One of the most distressing skin conditions for parents and daycare providers is ringworm. It looks and sounds awful, but is actually a very common, benign, and treatable skin condition in children and adolescents. Despite the name, ringworm is caused by a fungus, not a worm, and can be transferred from pets, soil, combs, hair accessories and other children.
What does ringworm look like?
Ringworm can affect the body (tinea corporis), scalp (tinea capitis), or nail (tinea unguium). On the body or face, ringworm will often appear as a ring shaped pink patch with a scaly, raised border. The center of the patch may clear as it becomes bigger. Sometimes the patch is itchy. A skin condition called nummular eczema looks very similar to ringworm. Nummular eczema is just a patch of dry skin that may appear pink or scaly but there is no raised border or central clearing. This type of eczema usually responds well to heavy moisturizers and/or hydrocortisone cream.

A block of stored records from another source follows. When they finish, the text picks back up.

Lemma created_timers_are_distinct_witness :
  Forall not_add [op_boot; op_create None; op_create (Some false)] /\
  exists w',
    (Phaser_Time ;; run_ops [op_boot; op_create None; op_create (Some false)])
      blank_world = Val tt w' /\
    NoDup (_timers (clock w')) /\
    (events (clock w') ∉ _timers (clock w')).
Proof.
  assert (Forall not_add [op_boot; op_create None; op_create (Some false)]) as Hops
    by (repeat constructor).
  split; [exact Hops|].
  destruct (created_timers_are_distinct blank_world _ Hops) as (w' & Hrun & Hnd & Hev & _).
  exists w'. split; [exact Hrun|]. split; [exact Hnd|exact Hev].
Defined.

Lemma next_call_delay_bounds_witness :
  raf_isSetTimeOut (game timeout_world) = true /\
  _desiredFps (clock timeout_world) = Fin (Qc_of_Z 60) /\
  (0 < Qc_of_Z 60)%Qc /\
  timeExpected (clock timeout_world) = Fin (Qc_of_Z 1050) /\
  exists w', update (Fin (Qc_of_Z 1050)) timeout_world = Val tt w' /\
    timeToCall (clock w') = ofZ 16.
Proof.
  assert (0 < Qc_of_Z 60)%Qc as Hpos by reflexivity.
  split; [reflexivity|]. split; [reflexivity|]. split; [exact Hpos|].
  split; [reflexivity|].
  destruct (next_call_delay_bounds timeout_world (Qc_of_Z 60) (Qc_of_Z 1050)
              (Qc_of_Z 1050) eq_refl eq_refl Hpos eq_refl)
    as (w' & Hrun & Hcall & _ & _ & Hontime & _).
  exists w'. split; [exact Hrun|].
  rewrite Hcall, (Hontime eq_refl). vm_compute. reflexivity.
Defined.

Lemma frame_time_extrema_witness :
  advancedTiming (clock timing_world) = true /\
  msMin (clock timing_world) = Fin (Qc_of_Z 1000) /\
  msMax (clock timing_world) = Fin (Qc_of_Z 0) /\
  now (clock timing_world) = Fin (Qc_of_Z 0) /\
  exists w', update (Fin (Qc_of_Z 16)) timing_world = Val tt w' /\
    nle (msMin (clock w')) (elapsed (clock w')) = true /\
    nle (elapsed (clock w')) (msMax (clock w')) = true.
Proof.
  split; [reflexivity|]. split; [reflexivity|]. split; [reflexivity|].
  split; [reflexivity|].
  destruct (frame_time_extrema timing_world (Qc_of_Z 1000) (Qc_of_Z 0) (Qc_of_Z 0)
              (Qc_of_Z 16) eq_refl eq_refl eq_refl eq_refl)
    as (w' & Hrun & _ & Hlo & Hhi & _).
  exists w'. split; [exact Hrun|]. split; [exact Hlo|exact Hhi].
Defined.

Lemma fps_at_constant_pace_witness :
  advancedTiming (clock timing_world) = true /\
  (0 <= Qc_of_Z 400)%Qc /\
  (Qc_of_Z (Z.of_nat 2) * Qc_of_Z 400 <= Qc_of_Z 1000)%Qc /\
  (Qc_of_Z 1000 < Qc_of_Z (Z.of_nat 3) * Qc_of_Z 400)%Qc /\
  exists w', run_ops (paced_updates (Qc_of_Z 0) (Qc_of_Z 400) 3) timing_world
             = Val tt w' /\
    fps (clock w') = ofZ 3 /\
    frames (clock w') = ofZ 0.
Proof.
  assert (0 <= Qc_of_Z 400)%Qc as He
    by (apply (bool_decide_unpack _); vm_compute; exact I).
  assert (Qc_of_Z (Z.of_nat 2) * Qc_of_Z 400 <= Qc_of_Z 1000)%Qc as Hn
    by (apply (bool_decide_unpack _); vm_compute; exact I).
  assert (Qc_of_Z 1000 < Qc_of_Z (Z.of_nat 3) * Qc_of_Z 400)%Qc as Hlast
    by (apply (bool_decide_unpack _); vm_compute; exact I).
  split; [reflexivity|]. split; [exact He|]. split; [exact Hn|]. split; [exact Hlast|].
  destruct (fps_at_constant_pace timing_world 2 (Qc_of_Z 0) (Qc_of_Z 400)
              eq_refl eq_refl eq_refl eq_refl He Hn Hlast)
    as (_ & w' & Hrun & Hfps & _ & Hfr & _).
  exists w'. split; [exact Hrun|]. split; [|exact Hfr].
  rewrite Hfps. apply num_eq_decide. vm_compute. reflexivity.
Defined.

Lemma logic_updates_per_second_witness :
  advancedTiming (clock timing_world) = true /\
  updates (clock timing_world) = ofNat 0 /\
  ngt (ofZ 1500) (nadd (_timeLastSecond (clock timing_world)) (ofZ 1000)) = true /\
  exists w',
    (run_ops (replicate 3 op_countUpdate) ;; update (ofZ 1500)) timing_world
    = Val tt w' /\
    ups (clock w') = ofZ 2 /\
    updates (clock w') = ofZ 0.
Proof.
  assert (ngt (ofZ 1500) (nadd (_timeLastSecond (clock timing_world)) (ofZ 1000)) = true)
    as Hsec by (vm_compute; reflexivity).
  split; [reflexivity|]. split; [reflexivity|]. split; [exact Hsec|].
  destruct (logic_updates_per_second timing_world 0 3 (ofZ 1500) eq_refl eq_refl Hsec)
    as (w' & Hrun & Hups & Hzero).
  exists w'. split; [exact Hrun|]. split; [|exact Hzero].
  rewrite Hups. apply num_eq_decide. vm_compute. reflexivity.
Defined.

Lemma elapsedMS_never_negative_witness :
  (forall i j : nat, (i <= j)%nat -> wall blank_world i <= wall blank_world j) /\
  0 <= wall blank_world (wallReads blank_world) /\
  exists w' z d,
    (Phaser_Time ;; run_ops [op_boot; op_update (ofZ 16); op_refresh]) blank_world
    = Val tt w' /\
    time (clock w') = ofZ z /\
    elapsedMS (clock w') = ofZ d /\ 0 <= d.
Proof.
  assert (forall i j : nat, (i <= j)%nat -> wall blank_world i <= wall blank_world j)
    as Hmono by (intros i j Hij; cbn; lia).
  assert (0 <= wall blank_world (wallReads blank_world)) as Hstart by (cbn; lia).
  split; [exact Hmono|]. split; [exact Hstart|].
  destruct (elapsedMS_never_negative blank_world
              [op_boot; op_update (ofZ 16); op_refresh] Hmono Hstart)
    as (w' & z & d & Hrun & Hz & _ & Hd & Hpos).
  exists w', z, d. split; [exact Hrun|]. split; [exact Hz|]. split; [exact Hd|exact Hpos].
Defined.
Lemma dir_chain_length (fuel : nat) (d a : str) :
  a ∈ dir_chain fuel d → (length a ≤ length d)%nat.
Proof.
  revert d. induction fuel as [|fuel IH]; intros d; cbn [dir_chain].
  - by intros ?%elem_of_nil.
  - case_bool_decide; [by intros ?%elem_of_nil|].
    intros [-> | Ha]%elem_of_cons; [done|].
    case_bool_decide; [by apply elem_of_nil in Ha|].
    apply IH in Ha. pose proof (dirname_length d). lia.
Qed.

Lemma parents_not_self (p : str) : ends_with_slash p = false → p ∉ parents p.
Proof.
  intros Hend Hin. destruct (decide (p = [])) as [-> | Hp].
  - by apply elem_of_nil in Hin.
  - apply dir_chain_length in Hin. pose proof (dirname_shorter p Hp Hend). lia.
Qed.

Lemma made_cons (d : str) : d ≠ [] → ∃ above, made d = d :: above.
Proof.
  intros Hd. unfold made. cbn [dir_chain]. rewrite bool_decide_false by done. eauto.
Qed.

Lemma is_root_ends (p : str) : is_root p = true → ends_with_slash p = true.
Proof.
  unfold is_root, ends_with_slash.
  intros [Hp Hall]%andb_true_iff. apply negb_true_iff, bool_decide_eq_false in Hp.
  destruct (last p) as [c|] eqn:Hl; [|by apply last_None in Hl].
  apply last_Some in Hl as [l' ->]. rewrite forallb_app in Hall.
  apply andb_true_iff in Hall as [_ Hc]. simpl in Hc. by rewrite andb_true_r in Hc.
Qed.
(** * llm-gateway: key selection, request routing and the job queue

    A shallow embedding of the gateway's core
    (src/services/key-manager.ts, src/services/router.ts,
    src/utils/redis.ts, src/queue/worker.ts, src/queue/jobs.ts and
    src/providers/*.ts), followed by the properties stated about it.

    Conventions of the embedding:
    - JavaScript numbers that hold integers (priorities, counters, quota,
      timestamps in milliseconds) are [Z]; the few places where the source
      computes with [Infinity] use the type [number] below.  The two
      numbers of the retry configuration are rationals [Q]: the schema of
      the configuration ([z.coerce.number()]) takes fractions and
      negative numbers as well.
    - Strings are [string]; [===] on strings is [String.eqb].
    - The key table is the list of its rows; the Redis keyspace is a
      [gmap string Redis.entry]; a JavaScript [Set<string>] is a
      [gset string].
    - An [async] function that touches the stores is a function from the
      store to a result and a new store; a thrown exception is the [Err]
      case of [result].
    - Time is what passes between two calls, in milliseconds: it moves
      the router's clock and runs down the times to live in Redis.  A
      provider call takes the time its oracle says and a sleep the time
      its timer runs; everything else takes none.
    - [route] is a call running alone on its stores.  What other
      requests do while a call awaits is told by running the steps of
      several calls in turn ([before_chat], [after_chat]). *)

From Stdlib Require Import ZArith Lia Bool List String Ascii Permutation Sorted.
From Stdlib Require Import QArith Qround Lqa.
From Stdlib Require DecimalString.
From stdpp Require Import gmap strings.
Import ListNotations.

Local Open Scope Z_scope.
Local Open Scope string_scope.

(* ====================================================================== *)
(** ** JavaScript strings *)
(* ====================================================================== *)

Module Js.

(** [m.startsWith(p)]. *)
Fixpoint startsWith (m p : string) : bool :=
  match p with
  | EmptyString => true
  | String c p' =>
      match m with
      | EmptyString => false
      | String d m' => Ascii.eqb d c && startsWith m' p'
      end
  end.

(** [s.endsWith(c)] for a one-character [c]. *)
Fixpoint endsWithChar (s : string) (c : ascii) : bool :=
  match s with
  | EmptyString => false
  | String d EmptyString => Ascii.eqb d c
  | String _ s' => endsWithChar s' c
  end.

(** [s.slice(0, -1)]: all but the last character. *)
Fixpoint slice_0_m1 (s : string) : string :=
  match s with
  | EmptyString => EmptyString
  | String _ EmptyString => EmptyString
  | String d s' => String d (slice_0_m1 s')
  end.

(** [s.includes(c)] for a one-character [c]. *)
Fixpoint includesChar (s : string) (c : ascii) : bool :=
  match s with
  | EmptyString => false
  | String d s' => Ascii.eqb d c || includesChar s' c
  end.

(** [s.includes(t)]: [t] occurs in [s] at some position. *)
Fixpoint includes (s t : string) : bool :=
  startsWith s t ||
  match s with
  | EmptyString => false
  | String _ s' => includes s' t
  end.

(** [s.replace(c, r)] with a string pattern: only the FIRST occurrence of
    the one-character pattern [c] is replaced. *)
Fixpoint replaceFirstChar (s : string) (c : ascii) (r : string) : string :=
  match s with
  | EmptyString => EmptyString
  | String d s' =>
      if Ascii.eqb d c then r +:+ s' else String d (replaceFirstChar s' c r)
  end.

(** [s.toLowerCase()] on a string of ASCII characters: the letters A to
    Z are the only ones it changes.  What it does to other characters
    (the case tables of Unicode) is not modelled: [ascii_only] marks the
    strings on which [toLowerCase] below is the function of the
    source. *)
Definition ascii_only (s : string) : bool :=
  List.forallb (fun c => Nat.ltb (nat_of_ascii c) 128) (list_ascii_of_string s).

Definition lower_ascii (c : ascii) : ascii :=
  let n := nat_of_ascii c in
  if (Nat.leb 65 n && Nat.leb n 90)%bool then ascii_of_nat (n + 32) else c.

Fixpoint toLowerCase (s : string) : string :=
  match s with
  | EmptyString => EmptyString
  | String c s' => String (lower_ascii c) (toLowerCase s')
  end.

(** [s.split(c)[0]]: the part of [s] before the first [c]. *)
Fixpoint split_first (s : string) (c : ascii) : string :=
  match s with
  | EmptyString => EmptyString
  | String d s' => if Ascii.eqb d c then EmptyString else String d (split_first s' c)
  end.

(** Truthiness of an optional string: [undefined] and [""] are falsy. *)
Definition truthy (o : option string) : option string :=
  match o with
  | Some EmptyString => None
  | Some s => Some s
  | None => None
  end.

(** JavaScript numbers as far as the source needs them: integers, the
    two infinities and NaN. *)
Inductive number : Type :=
| Fin (z : Z)
| PosInf
| NegInf
| NaN.

(** [a - b]. *)
Definition sub (a b : number) : number :=
  match a, b with
  | NaN, _ | _, NaN => NaN
  | Fin x, Fin y => Fin (x - y)
  | Fin _, PosInf => NegInf
  | Fin _, NegInf => PosInf
  | PosInf, PosInf => NaN
  | PosInf, _ => PosInf
  | NegInf, NegInf => NaN
  | NegInf, _ => NegInf
  end.

(** How [Array.prototype.sort] reads a comparator's result [v]: a NaN is
    taken as [+0]; [v < 0] puts the first argument first, [v > 0] the
    second. *)
Definition sign (v : number) : comparison :=
  match v with
  | Fin z => Z.compare z 0
  | PosInf => Gt
  | NegInf => Lt
  | NaN => Eq
  end.

(** An integer in a template literal: its decimal digits, with a minus
    sign when negative. *)
Definition number_to_string (z : Z) : string :=
  DecimalString.NilZero.string_of_int (Z.to_int z).

(** [a < b] and [a <= b] on numbers; both are false when a NaN is
    involved. *)
Definition lt (a b : number) : Prop :=
  match a, b with
  | Fin x, Fin y => (x < y)%Z
  | Fin _, PosInf | NegInf, Fin _ | NegInf, PosInf => True
  | _, _ => False
  end.

Definition le (a b : number) : Prop :=
  match a, b with
  | Fin x, Fin y => (x <= y)%Z
  | Fin _, PosInf | NegInf, Fin _ | NegInf, PosInf => True
  | PosInf, PosInf | NegInf, NegInf => True
  | _, _ => False
  end.

(** [a < b] on two finite numbers that need not be integers. *)
Definition ltQ (a b : Q) : bool := negb (Qle_bool b a).

(** The longest delay of a timer, [2^31 - 1] ms. *)
Definition TIMEOUT_MAX : Z := 2147483647.

(** The time a timer set by [setTimeout(f, ms)] runs, in milliseconds.
    Node.js: a delay larger than 2147483647 or less than 1 is set to 1,
    and a delay that is not an integer is truncated to one.  (A product
    too large for a JavaScript number is [Infinity] there and a large
    rational here; the timer runs 1 ms either way.) *)
Definition setTimeout_delay (ms : Q) : Z :=
  if Qle_bool 1 ms && Qle_bool ms (inject_Z TIMEOUT_MAX) then Qfloor ms else 1.

Section Sort.
Context {A : Type}.

(** A stable insertion sort over a three-way comparison: the head of the
    list is the earlier element and goes in front of everything it does
    not compare greater than, so elements that compare equal keep their
    relative order. *)
Fixpoint sort_insert (cmp : A -> A -> comparison) (x : A) (l : list A) : list A :=
  match l with
  | [] => [x]
  | y :: l' =>
      match cmp x y with
      | Gt => y :: sort_insert cmp x l'
      | _ => x :: y :: l'
      end
  end.

Fixpoint stable_sort (cmp : A -> A -> comparison) (l : list A) : list A :=
  match l with
  | [] => []
  | x :: l' => sort_insert cmp x (stable_sort cmp l')
  end.

(** [Array.prototype.sort(comparefn)] is a stable sort (ECMAScript
    2019). *)
Definition sort (comparefn : A -> A -> number) (l : list A) : list A :=
  stable_sort (fun a b => sign (comparefn a b)) l.

(** [arr[i]] for a number [i]: [undefined] outside the array. *)
Definition index (arr : list A) (i : number) : option A :=
  match i with
  | Fin z => if Z.ltb z 0 then None else nth_error arr (Z.to_nat z)
  | _ => None
  end.
End Sort.

End Js.

(* ====================================================================== *)
(** ** Data model (src/types/index.ts) *)
(* ====================================================================== *)

(** Providers are strings at run time; ['auto'] is the sentinel of
    [Provider]. *)
Definition Provider := string.
Definition auto : Provider := "auto".

(** A [Date] is its time value, milliseconds since the epoch. *)
Definition Date := Z.

(** A row of [llm_api_keys]; [ApiKeyInfo] is its view in the code. *)
Record ApiKeyInfo : Type := mkKey {
  id : string;
  provider : Provider;
  apiKey : string;
  name : option string;
  priority : Z;
  enabled : bool;
  allowedModels : list string;
  defaultModel : string;
  dailyLimit : option Z;
  usedToday : Z;
  resetDate : Date;
  lastUsedAt : option Date
}.

Record KeySelectionResult : Type := mkSelection {
  key : ApiKeyInfo;
  resolvedModel : string
}.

On the scalp, ringworm usually looks like round scaly patches that slowly increase in size. Usually, the patches will look grayish and sometimes hair is lost in that spot. Some children will develop tender little scabs with pus called “kerions” on the scalp. If you see large dry patches on the scalp without hair loss or discoloration, you may dealing with dry scalp or seborrheic dermatitis. Dry scalp will respond to anti-dandruff shampoos (generic Nizoral is a great one) and moisturizing conditioners. When ringworm affects the nail, there is usually a thickened area under the nail that may be discolored. Eczema or sensitive skin may look similar.
How do I treat ringworm?
Ringworm on the body is treated with over-the-counter antifungal creams. Our favorite antifungal to recommend is Lamisil (or generically Terbinafine). Apply the cream 2-3 x /day for 7 days. For best results, continue the treatment for a few days after the patch seems to be gone.
Ringworm of the scalp requires a special medication taken by mouth (Griseofulvin) because topical preparations cannot penetrate the scalp and get into the hair shaft where the fungus is. Treatment is daily for 4-6 weeks. Depending on the severity of the ringworm, we may also recommend an antifungal shampoo. It is unnecessary to get a haircut or shave the head because of ringworm. Hair loss is normal with ringworm and is not permanent. Hair will grow back with treatment although it may take several months for complete recovery. Please make an appointment if you think your child has ringworm of the scalp. Ringworm of the nail should also be evaluated in the office and treatment recommendations will be made at that time as both topical and oral medications have been used successfully.
How contagious is ringworm?
Ringworm is mildly contagious because it requires direct skin contact. If ringworm is on the body, your child can wear long sleeved shirts or pants to reduce contact with others or simply cover the exposed area with a bandage. Your child is not contagious once he or she has started the Griseofulvin or applied the antifungal cream for 24 hours. Your child should not miss school or day care because of ringworm.
Do I need to treat my pets?
If your cat or dog has ringworm patches or if your child has repeated episodes of ringworm, you should contact you vet.